▼

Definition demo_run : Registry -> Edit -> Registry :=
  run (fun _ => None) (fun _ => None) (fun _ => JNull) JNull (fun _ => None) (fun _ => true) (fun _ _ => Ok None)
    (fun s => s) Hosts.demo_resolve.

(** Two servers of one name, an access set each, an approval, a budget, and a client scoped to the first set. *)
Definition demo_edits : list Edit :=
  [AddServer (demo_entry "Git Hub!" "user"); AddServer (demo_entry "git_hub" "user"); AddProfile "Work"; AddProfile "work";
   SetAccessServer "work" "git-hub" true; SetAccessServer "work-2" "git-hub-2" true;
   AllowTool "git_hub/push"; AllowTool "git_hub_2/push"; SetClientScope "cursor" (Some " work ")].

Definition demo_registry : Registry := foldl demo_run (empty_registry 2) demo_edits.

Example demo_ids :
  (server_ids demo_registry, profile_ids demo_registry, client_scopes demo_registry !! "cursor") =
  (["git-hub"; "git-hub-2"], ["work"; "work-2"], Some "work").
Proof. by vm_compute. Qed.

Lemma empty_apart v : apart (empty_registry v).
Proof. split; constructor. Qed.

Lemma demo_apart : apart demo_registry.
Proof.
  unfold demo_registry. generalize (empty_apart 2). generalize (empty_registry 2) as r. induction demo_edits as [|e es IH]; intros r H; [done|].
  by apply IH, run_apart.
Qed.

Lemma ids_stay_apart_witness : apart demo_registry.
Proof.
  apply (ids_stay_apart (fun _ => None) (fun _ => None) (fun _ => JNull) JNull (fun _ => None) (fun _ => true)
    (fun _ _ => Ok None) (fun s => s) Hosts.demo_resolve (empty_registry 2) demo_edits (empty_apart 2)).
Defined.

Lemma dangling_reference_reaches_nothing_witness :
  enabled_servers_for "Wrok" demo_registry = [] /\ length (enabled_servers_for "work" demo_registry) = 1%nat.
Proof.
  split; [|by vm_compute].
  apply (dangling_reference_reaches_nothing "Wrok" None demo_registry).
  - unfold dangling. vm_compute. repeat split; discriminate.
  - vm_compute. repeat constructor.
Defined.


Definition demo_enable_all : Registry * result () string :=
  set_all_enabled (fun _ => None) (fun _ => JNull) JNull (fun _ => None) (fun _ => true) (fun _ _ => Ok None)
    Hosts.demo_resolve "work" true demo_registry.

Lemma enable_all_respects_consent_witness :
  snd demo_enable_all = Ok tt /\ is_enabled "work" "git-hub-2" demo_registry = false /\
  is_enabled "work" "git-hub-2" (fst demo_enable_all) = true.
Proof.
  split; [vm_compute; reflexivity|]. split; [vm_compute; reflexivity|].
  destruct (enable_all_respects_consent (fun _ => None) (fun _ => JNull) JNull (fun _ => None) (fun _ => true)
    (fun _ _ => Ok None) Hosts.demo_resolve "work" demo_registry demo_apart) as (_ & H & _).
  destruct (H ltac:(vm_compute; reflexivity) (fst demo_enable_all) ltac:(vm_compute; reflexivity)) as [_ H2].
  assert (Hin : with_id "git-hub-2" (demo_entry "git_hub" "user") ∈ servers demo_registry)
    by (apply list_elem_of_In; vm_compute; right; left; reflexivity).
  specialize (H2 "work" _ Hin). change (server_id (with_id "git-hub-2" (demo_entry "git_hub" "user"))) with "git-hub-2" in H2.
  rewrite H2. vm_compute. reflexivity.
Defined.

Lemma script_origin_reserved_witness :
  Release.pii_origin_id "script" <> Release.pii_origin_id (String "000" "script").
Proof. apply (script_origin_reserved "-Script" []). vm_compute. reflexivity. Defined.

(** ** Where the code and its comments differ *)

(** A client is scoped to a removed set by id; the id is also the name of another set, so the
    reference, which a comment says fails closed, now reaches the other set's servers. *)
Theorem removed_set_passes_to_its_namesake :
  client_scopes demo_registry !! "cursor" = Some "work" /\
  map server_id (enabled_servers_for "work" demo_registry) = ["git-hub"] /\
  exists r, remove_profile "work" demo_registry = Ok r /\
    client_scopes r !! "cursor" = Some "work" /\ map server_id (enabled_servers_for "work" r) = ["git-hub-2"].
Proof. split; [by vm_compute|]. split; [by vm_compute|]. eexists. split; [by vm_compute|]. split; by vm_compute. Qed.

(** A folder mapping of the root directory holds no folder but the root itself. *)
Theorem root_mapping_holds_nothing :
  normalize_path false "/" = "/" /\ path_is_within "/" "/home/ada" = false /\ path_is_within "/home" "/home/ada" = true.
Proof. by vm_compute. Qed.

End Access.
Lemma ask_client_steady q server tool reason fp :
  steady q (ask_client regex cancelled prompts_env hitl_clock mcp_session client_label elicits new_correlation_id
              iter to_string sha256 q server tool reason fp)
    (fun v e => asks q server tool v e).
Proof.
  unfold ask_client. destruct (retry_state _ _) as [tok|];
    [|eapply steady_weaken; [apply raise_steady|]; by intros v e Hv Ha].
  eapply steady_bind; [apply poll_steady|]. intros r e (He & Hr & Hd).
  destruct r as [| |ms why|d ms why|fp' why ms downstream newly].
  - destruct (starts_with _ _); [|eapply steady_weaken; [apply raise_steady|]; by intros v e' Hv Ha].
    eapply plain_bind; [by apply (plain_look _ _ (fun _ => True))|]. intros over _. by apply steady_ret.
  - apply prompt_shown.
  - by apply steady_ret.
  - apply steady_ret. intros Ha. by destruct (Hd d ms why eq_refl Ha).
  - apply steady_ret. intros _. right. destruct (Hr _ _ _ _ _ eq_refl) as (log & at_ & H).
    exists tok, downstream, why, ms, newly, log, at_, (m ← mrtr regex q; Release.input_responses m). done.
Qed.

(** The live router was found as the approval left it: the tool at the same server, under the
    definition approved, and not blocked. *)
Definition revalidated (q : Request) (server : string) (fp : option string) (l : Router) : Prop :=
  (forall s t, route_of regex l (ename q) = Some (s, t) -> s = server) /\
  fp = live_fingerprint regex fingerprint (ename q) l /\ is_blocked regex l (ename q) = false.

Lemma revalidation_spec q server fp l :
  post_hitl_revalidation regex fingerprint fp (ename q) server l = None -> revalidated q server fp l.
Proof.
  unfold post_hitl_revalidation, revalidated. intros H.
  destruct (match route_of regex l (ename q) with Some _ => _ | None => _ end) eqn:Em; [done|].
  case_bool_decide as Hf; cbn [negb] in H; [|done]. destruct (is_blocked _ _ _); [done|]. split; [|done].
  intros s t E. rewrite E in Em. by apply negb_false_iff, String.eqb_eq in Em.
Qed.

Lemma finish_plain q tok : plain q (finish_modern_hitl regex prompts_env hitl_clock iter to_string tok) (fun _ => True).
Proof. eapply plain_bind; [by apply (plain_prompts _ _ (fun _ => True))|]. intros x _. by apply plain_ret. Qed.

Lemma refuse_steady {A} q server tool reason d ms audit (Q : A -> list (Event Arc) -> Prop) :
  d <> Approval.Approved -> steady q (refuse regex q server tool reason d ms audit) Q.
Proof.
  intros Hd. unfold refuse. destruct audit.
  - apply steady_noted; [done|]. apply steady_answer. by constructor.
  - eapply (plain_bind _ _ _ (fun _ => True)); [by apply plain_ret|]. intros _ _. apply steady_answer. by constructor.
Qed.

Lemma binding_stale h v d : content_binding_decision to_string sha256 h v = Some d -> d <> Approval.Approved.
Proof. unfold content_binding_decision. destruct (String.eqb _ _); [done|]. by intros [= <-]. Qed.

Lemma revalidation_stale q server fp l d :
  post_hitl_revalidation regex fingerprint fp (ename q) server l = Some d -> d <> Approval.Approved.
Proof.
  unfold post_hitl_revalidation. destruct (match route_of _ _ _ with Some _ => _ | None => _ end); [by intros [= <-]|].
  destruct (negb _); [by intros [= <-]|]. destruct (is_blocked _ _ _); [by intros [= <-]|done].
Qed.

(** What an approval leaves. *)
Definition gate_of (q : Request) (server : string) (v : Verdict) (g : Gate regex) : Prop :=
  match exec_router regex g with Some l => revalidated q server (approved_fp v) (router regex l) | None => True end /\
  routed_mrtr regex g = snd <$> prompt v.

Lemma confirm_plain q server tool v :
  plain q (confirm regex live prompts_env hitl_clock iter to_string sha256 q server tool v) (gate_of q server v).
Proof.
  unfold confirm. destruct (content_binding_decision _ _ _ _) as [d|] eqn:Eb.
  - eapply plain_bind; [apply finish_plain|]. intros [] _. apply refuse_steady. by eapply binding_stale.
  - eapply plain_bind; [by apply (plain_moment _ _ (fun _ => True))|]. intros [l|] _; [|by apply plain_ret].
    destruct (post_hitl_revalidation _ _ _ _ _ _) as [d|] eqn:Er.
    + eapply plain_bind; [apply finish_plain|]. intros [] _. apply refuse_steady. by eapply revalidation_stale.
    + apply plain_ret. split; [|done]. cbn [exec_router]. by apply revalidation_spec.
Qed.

▲

What you have to do: What is the number of lines in the material above that include the string "revalidated"? Give only that number.

Expected answer: 4